Despite the fact that no one’s interested in actually trying to fix the problem, the validity of the crisis in college costs is pretty much unchallenged. We all know college costs too much. We know college costs seem to rise faster than the cost of everything else.

Maybe there’s no crisis, however. Maybe it’s all okay. That’s what Robert Archibald and David Feldman argue in their new book, Why Does College Cost So Much?. College pricing is doing just fine, argue the authors, because consumers still have a lot of money left over.

As Stanley Fish argues in his review of the book in the New York Times, education costs have increased, but:

Not, however, to the point of making the product unavailable to middle-class buyers. …Usually the question asked is, “What percentage of a family’s income goes to the cost of higher education?” Archibald and Feldman prefer to “ask instead whether the amount left over after subtracting the cost of college is rising or falling over time.” The answer they give (buttressed by statistical tables) is “rising”: what their data show is that “over long stretches of time, college costs have been rising at a faster pace than income per worker, yet the average worker’s actual dollar income has gone up by more than the costs, leaving more resources on the family table to spend on other things.”
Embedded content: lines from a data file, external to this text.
Lemma skip_prefix pre r : length pre = 3%nat -> vcdSkipPopstarterPrefix pre = 3%nat -> vcdSkipPopstarterPrefix (pre ++ r) = 3%nat.
Proof.
  intros Hl Hs. unfold vcdSkipPopstarterPrefix in *. rewrite length_app, Hl in *. change (3 + length r <? 3)%nat with false. change (3 <? 3)%nat with false in Hs. cbn iota in *.
  assert (E : existsb (fun p => strncaseeq (pre ++ r) p 3) POPSTARTER_PREFIXES = existsb (fun p => strncaseeq pre p 3) POPSTARTER_PREFIXES).
  { unfold strncaseeq. rewrite (take_app_length' pre) by done. by rewrite (take_ge pre) by lia. }
  by rewrite E.
Qed.

Lemma skip_of_prefix pre r : popstarter_prefix pre -> vcdSkipPopstarterPrefix r = 0%nat -> drop (vcdSkipPopstarterPrefix (pre ++ r)) (pre ++ r) = r.
Proof.
  intros [->|[Hl Hs]] Hr; [cbn [app]; by rewrite Hr|]. rewrite (skip_prefix pre r Hl Hs). by apply drop_app_length'.
Qed.

Lemma prefix_len pre id r : popstarter_prefix pre -> strict_id id -> (at_ r 0 = 0 \/ is_delimiter (at_ r 0) = true) ->
  vcdGameIdPrefixLen (pre ++ id ++ r) = (length pre + 11 + if is_delimiter (at_ r 0) then 1 else 0)%nat /\ vcdExtractGameId (Some (pre ++ id ++ r)) VCD_ID_MAX = Some (map toupper id).
Proof.
  intros Hp [Hl Hi] Hr. assert (Hs : is_strict_id (id ++ r) = true) by (by rewrite strict_id_app). assert (H0 := strict_no_prefix _ Hs).
  assert (Hd := skip_of_prefix pre (id ++ r) Hp H0). assert (E11 : at_ (id ++ r) 11 = at_ r 0) by (rewrite <- (at_app_r id r 0); f_equal; lia).
  assert (Hlen : (11 <=? length (id ++ r))%nat = true) by (apply Nat.leb_le; rewrite length_app; lia).
  assert (Hor : (at_ r 0 =? 0) || is_delimiter (at_ r 0) = true) by (destruct Hr as [-> | ->]; [done|by rewrite orb_true_r]).
  assert (He : vcdExtractGameId (Some (id ++ r)) VCD_ID_MAX = Some (map toupper id)) by (rewrite extract_front by done; rewrite Hlen, Hs, E11, Hor; cbn [andb]; by rewrite take_app_length' by done).
  split.
  - unfold vcdGameIdPrefixLen. cbn zeta. rewrite Hd, He, E11. assert (Hk : vcdSkipPopstarterPrefix (pre ++ id ++ r) = length pre) by (destruct Hp as [->|[H3 Hs3]]; [done|by rewrite (skip_prefix pre _ H3 Hs3)]).
    rewrite Hk. destruct (is_delimiter (at_ r 0)); lia.
  - rewrite <- He. unfold vcdExtractGameId. change (VCD_ID_MAX <=? 11) with false. cbn iota. cbn [mbind option_bind]. rewrite Hd. by rewrite H0, drop_0.
Qed.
Well that’s nice to know, I guess but such broad, national statistical information seems undermined by other, more immediate concerns.

Some 65.6 percent of college graduates have education debt as they start their first jobs. The average debt load is $23,186.

That sort of thing actually is a problem, or makes it very hard for graduates to live. I guess it’s nice to know parents still have some money left over after paying for college, but merely having extra money left doesn’t mean the financial plan is a sound one.

Exactly what, then, would be an inappropriate amount of money to spend on college?